:: Data excerpts

(** The valid entries of a dict of ids. *)
Definition keyed_entry (make : bytes -> dict -> C) (prefix : Z) (e : bytes * dict_value) : option C :=
  match e.2 with
  | VDict info => if (size_of e.1 =? 33) && bool_decide (head e.1 = Some (byte_of prefix))
                  then Some (make (to_hex e.1) info) else None
  | _ => None
  end.
Definition keyed_entries (make : bytes -> dict -> C) (prefix : Z) (d : dict) : list C :=
  omap (keyed_entry make prefix) d.

(** The hex of an id with the right prefix passes the check of the constructors. *)
Lemma check_hex_id k prefix p :
  size_of k = 33 -> head k = Some (byte_of p) -> to_hex [byte_of p] = prefix -> size_of prefix = 2 ->
  check_session_id (to_hex k) prefix = Ok tt.
Proof.
  intros Hs Hh Hp Hl. destruct k as [|c k]; [done|]. injection Hh as ->.
  unfold check_session_id. rewrite to_hex_size, is_hex_to_hex, Hs, Hl. cbn [Z.eqb].
  change (byte_of p :: k) with ([byte_of p] ++ k). rewrite to_hex_app, Hp, take_app_length.
  rewrite bool_decide_eq_true_2 by done. done.
Qed.
(* ===== verification/UserProfileConfig.v ===== *)
(** * The user profile and the local settings

    [UserProfile] of [src/config/user_profile.cpp], [Local] of [src/config/local.cpp],
    [profile_pic] and the enumerations of [include/session/config/]. *)
From S2P Require Import Prelude OMap Util BtValue ThirdParty ConfigData ConfigParse.
From S2P Require Import ConfigMessage Encrypt SessionEncrypt Protos ConfigBase Multipart.
From S2P Require Import BaseSync DictField.
From S2P Require Import ConfigDataFacts.
From S2P Require Import ConfigParseFacts MessageFacts MergeFacts.
From S2P Require Import ReplayFacts.
From S2P Require Import BaseFacts DictFieldFacts.

(** [profile_pic] *)
Record profile_pic := { pic_url : bytes; pic_key : bytes }.
Definition empty_pic : profile_pic := {| pic_url := []; pic_key := [] |}.
Definition pic_empty (p : profile_pic) : bool := is_nil (pic_url p) || negb (size_of (pic_key p) =? 32).
Definition check_key (key : bytes) : res unit :=
  throw_if (negb (is_nil key || (size_of key =? 32))) InvalidArgument.
Definition make_pic (url key : bytes) : res profile_pic :=
  _ ← check_key key; Ok {| pic_url := url; pic_key := key |}.

(** [notify_mode], [notify_content], [theme], [theme_primary_color]: enumerations by number. *)
Definition notify_content_max : Z := 3.
Definition theme_max : Z := 4.
Definition theme_primary_color_max : Z := 7.

Definition MAX_NAME_LENGTH : nat := 100.

Definition user_profile_type : ConfigType :=
  {| storage_namespace := UserProfile; encryption_domain := "UserProfile";
     compression_level := Some 1; config_lags := 5; accepts_protobuf := true; keeps_extra := false |}.
Definition local_type : ConfigType :=
  {| storage_namespace := UserProfile; encryption_domain := "Local";
     compression_level := Some 1; config_lags := 5; accepts_protobuf := false; keeps_extra := false |}.

Section WithLibraries.
Context `{Oxenc} `{CryptoBox} `{Aead} `{Zstd} `{Protobuf}.

(** ** UserProfile *)

Definition new_user_profile (now : Z) (ed25519_secretkey : bytes) (dumped : option bytes) :
    res ConfigBase :=
  b ← init user_profile_type now dumped None None; load_key b ed25519_secretkey.

Definition get_name (b : ConfigBase) : option bytes :=
  match get_string b (root_field "n") with
  | Some s => if is_nil s then None else Some s
  | None => None
  end.

Definition set_name (b : ConfigBase) (new_name : bytes) : res ConfigBase :=
  _ ← throw_if (MAX_NAME_LENGTH <? length new_name)%nat InvalidArgument;
  set_nonempty_str b (root_field "n") new_name.

Definition set_name_truncated (b : ConfigBase) (new_name : bytes) : res ConfigBase :=
  set_name b (utf8_truncate new_name MAX_NAME_LENGTH).

Definition get_profile_pic (b : ConfigBase) : profile_pic :=
  {| pic_url := string_or b (root_field "p") [];
     pic_key := match get_string b (root_field "q") with
                | Some key => if size_of key =? 32 then key else []
                | None => []
                end |}.

Definition set_profile_pic (b : ConfigBase) (url key : bytes) : res ConfigBase :=
  set_pair_if b (negb (is_nil url) && (size_of key =? 32))
    (root_field "p") (VScalar (SStr url)) (root_field "q") (VScalar (SStr key)).

Definition set_nts_priority (b : ConfigBase) (priority : Z) : res ConfigBase :=
  set_nonzero_int b (root_field "+") priority.
Definition get_nts_priority (b : ConfigBase) : Z := to_int (integer_or b (root_field "+") 0).

Definition set_nts_expiry (b : ConfigBase) (expiry : Z) : res ConfigBase :=
  set_positive_int b (root_field "e") expiry.
Definition get_nts_expiry (b : ConfigBase) : option Z :=
  match get_integer b (root_field "e") with
  | Some e => if 0 <? e then Some e else None
  | None => None
  end.

Definition set_blinded_msgreqs (b : ConfigBase) (value : option bool) : res ConfigBase :=
  match value with
  | None => erase_field b (root_field "M")
  | Some v => set_int b (root_field "M") (if v then 1 else 0)
  end.
Definition get_blinded_msgreqs (b : ConfigBase) : option bool :=
  match get_integer b (root_field "M") with Some m => Some (negb (m =? 0)) | None => None end.

(** ** Local *)

Definition new_local (now : Z) (ed25519_secretkey : bytes) (dumped : option bytes) : res ConfigBase :=
  b ← init local_type now dumped None None; load_key b ed25519_secretkey.

(** [data[key].integer_or(0)] as an enumeration with the values [0..top]; others read as [0]. *)
Definition get_enum (b : ConfigBase) (key : bytes) (top : Z) : Z :=
  let v := to_int (integer_or b (root_field key) 0) in if (0 <=? v) && (v <=? top) then v else 0.

Definition get_notification_content (b : ConfigBase) : Z := get_enum b "notify_content" notify_content_max.
Definition set_notification_content (b : ConfigBase) (value : Z) : res ConfigBase :=
  set_positive_int b (root_field "notify_content") value.
Definition get_ios_notification_sound (b : ConfigBase) : Z := integer_or b (root_field "notify_sound") 0.
Definition set_ios_notification_sound (b : ConfigBase) (value : Z) : res ConfigBase :=
  set_positive_int b (root_field "notify_sound") value.
Definition get_theme (b : ConfigBase) : Z := get_enum b "theme" theme_max.
Definition set_theme (b : ConfigBase) (value : Z) : res ConfigBase :=
  set_positive_int b (root_field "theme") value.
Definition get_theme_primary_color (b : ConfigBase) : Z :=
  get_enum b "theme_primary_color" theme_primary_color_max.
Definition set_theme_primary_color (b : ConfigBase) (value : Z) : res ConfigBase :=
  set_positive_int b (root_field "theme_primary_color") value.

Definition get_setting (b : ConfigBase) (key : bytes) : option bool :=
  match get_dict b (root_field "settings") with
  | None => None
  | Some d => (fun i => negb (i =? 0)) <$> maybe_int d (c_str key)
  end.
Definition set_setting (b : ConfigBase) (key : bytes) (enabled : option bool) : res ConfigBase :=
  let f := sub_field (root_field "settings") key in
  match enabled with Some e => set_flag b f e | None => erase_field b f end.
Definition size_settings (b : ConfigBase) : Z :=
  match get_dict b (root_field "settings") with Some d => size_of d | None => 0 end.
End WithLibraries.

(** ** Facts *)

(** An object that can be changed and whose data is well formed. *)
Definition editable `{Oxenc} `{Blake2b} (b : ConfigBase) : Prop := writable b /\ wf_dict (data_of b).

Section WithLibraries.
Context `{Oxenc} `{Blake2b}.

Lemma get_string_scalar b f :
  get_string b f = match field_scalar b f with Some (SStr s) => Some s | _ => None end.
Proof. done. Qed.
Lemma get_integer_scalar b f :
  get_integer b f = match field_scalar b f with Some (SInt z) => Some z | _ => None end.
Proof. done. Qed.

(** The conditional setters are writes of a scalar or of nothing. *)
Lemma set_nonempty_str_write b f s :
  set_nonempty_str b f s = write_scalar b f (if is_nil s then None else Some (SStr s)).
Proof. unfold set_nonempty_str. by destruct (is_nil s). Qed.
Lemma set_positive_int_write b f z :
  set_positive_int b f z = write_scalar b f (if 0 <? z then Some (SInt z) else None).
Proof. unfold set_positive_int. by destruct (0 <? z). Qed.
Lemma set_nonzero_int_write b f z :
  set_nonzero_int b f z = write_scalar b f (if z =? 0 then None else Some (SInt z)).
Proof. unfold set_nonzero_int. by destruct (z =? 0). Qed.
Lemma set_flag_write b f v : set_flag b f v = write_scalar b f (if v then Some (SInt 1) else None).
Proof. unfold set_flag. by destruct v. Qed.
Lemma set_pair_if_write b c f1 x f2 y :
  set_pair_if b c f1 (VScalar x) f2 (VScalar y) =
  (b ← write_scalar b f1 (if c then Some x else None); write_scalar b f2 (if c then Some y else None)).
Proof. unfold set_pair_if. by destruct c. Qed.

Lemma write_scalar_editable b f o :
  editable b -> from_option wf_scalar True o ->
  exists b', write_scalar b f o = Ok b' /\ editable b' /\ field_scalar b' f = o /\ frame f b b'.
Proof.
  intros [Hw Hd] Ho. destruct (write_scalar_ok b f o Hw Hd Ho) as (b' & He & Hf & Hd' & Hw' & Hfr).
  by exists b'.
Qed.

Lemma frame_scalar f g b b' :
  frame f b b' -> diverge (path f) (path g) = true -> field_scalar b' g = field_scalar b g.
Proof. intros Hf Hd. rewrite !field_scalar_observe. by apply Hf. Qed.

Lemma set_name_ok b n :
  editable b ->
  if (MAX_NAME_LENGTH <? length n)%nat then set_name b n = Throw InvalidArgument
  else exists b', set_name b n = Ok b' /\ editable b' /\
         get_name b' = (if is_nil n then None else Some n) /\ frame (root_field "n") b b'.
Proof.
  intros Hb. unfold set_name. destruct (_ <? _)%nat; [done|]. cbn [throw_if mbind res_bind].
  rewrite set_nonempty_str_write.
  destruct (write_scalar_editable b (root_field "n") (if is_nil n then None else Some (SStr n)))
    as (b' & He & Hb' & Hf & Hfr); [done|by destruct (is_nil n)|].
  exists b'. split_and!; try done. unfold get_name. rewrite get_string_scalar, Hf.
  destruct (is_nil n) eqn:En; [done|]. by rewrite En.
Qed.

Lemma set_name_truncated_ok b n :
  editable b ->
  exists b', set_name_truncated b n = Ok b' /\ editable b' /\
    let s := utf8_truncate n MAX_NAME_LENGTH in
    get_name b' = (if is_nil s then None else Some s) /\ frame (root_field "n") b b'.
Proof.
  intros Hb. unfold set_name_truncated. pose proof (set_name_ok b (utf8_truncate n MAX_NAME_LENGTH) Hb) as Hs.
  destruct (utf8_truncate_ok n MAX_NAME_LENGTH) as (k & _ & Hl & _).
  by rewrite (proj2 (Nat.ltb_ge _ _) Hl) in Hs.
Qed.

Lemma set_profile_pic_ok b url key :
  editable b ->
  exists b', set_profile_pic b url key = Ok b' /\ editable b' /\
    get_profile_pic b' = (if negb (is_nil url) && (size_of key =? 32)
                          then {| pic_url := url; pic_key := key |} else empty_pic).
Proof.
  intros Hb. unfold set_profile_pic. set (c := negb (is_nil url) && (size_of key =? 32)).
  rewrite set_pair_if_write.
  destruct (write_scalar_editable b (root_field "p") (if c then Some (SStr url) else None))
    as (b1 & E1 & Hb1 & Hf1 & _); [done|by destruct c|]. rewrite E1. cbn [mbind res_bind].
  destruct (write_scalar_editable b1 (root_field "q") (if c then Some (SStr key) else None))
    as (b2 & E2 & Hb2 & Hf2 & Hfr); [done|by destruct c|].
  exists b2. split_and!; try done. unfold get_profile_pic, string_or. rewrite !get_string_scalar, Hf2.
  rewrite (frame_scalar _ (root_field "p") _ _ Hfr), Hf1 by done.
  destruct c eqn:Ec; [|done]. cbn. unfold c in Ec. by apply andb_true_iff in Ec as [_ ->].
Qed.

(** Switching a setting off removes it, so that it reads as never set. *)
Lemma set_setting_ok b key enabled :
  editable b -> c_str key = key ->
  exists b', set_setting b key enabled = Ok b' /\ editable b' /\
    get_setting b' key = (if decide (enabled = Some true) then Some true else None).
Proof.
  intros Hb Hk. unfold set_setting. set (f := sub_field _ key).
  assert (exists b', write_scalar b f (if decide (enabled = Some true) then Some (SInt 1) else None) = Ok b' /\
    editable b' /\ field_scalar b' f = (if decide (enabled = Some true) then Some (SInt 1) else None) /\ frame f b b')
    as (b' & He & Hb' & Hf & _).
  { apply write_scalar_editable; [done|by destruct (decide _)]. }
  exists b'. split; [|split; [done|]].
  { rewrite <- He. destruct enabled as [[]|]; done. }
  unfold get_setting. rewrite Hk. destruct (get_dict b' (root_field "settings")) as [d|] eqn:Ed.
  - rewrite maybe_int_scalar, <- (field_scalar_sub _ _ _ _ Ed). fold f. rewrite Hf. by destruct (decide _).
  - destruct (decide _); [|done]. destruct (get_dict_field _ _ _ _ Hf) as [d Hd]. congruence.
Qed.
End WithLibraries.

::::

» **To do**
Taking the entries above, write out exactly the lines starting with the line containing "set_positive_int b f" and going on through the line containing "Proof. unfold set_flag. by destruct v. Qed.", both included, and nothing else.

» **Expected answer**
  set_positive_int b f z = write_scalar b f (if 0 <? z then Some (SInt z) else None).
Proof. unfold set_positive_int. by destruct (0 <? z). Qed.
Lemma set_nonzero_int_write b f z :
  set_nonzero_int b f z = write_scalar b f (if z =? 0 then None else Some (SInt z)).
Proof. unfold set_nonzero_int. by destruct (z =? 0). Qed.
Lemma set_flag_write b f v : set_flag b f v = write_scalar b f (if v then Some (SInt 1) else None).
Proof. unfold set_flag. by destruct v. Qed.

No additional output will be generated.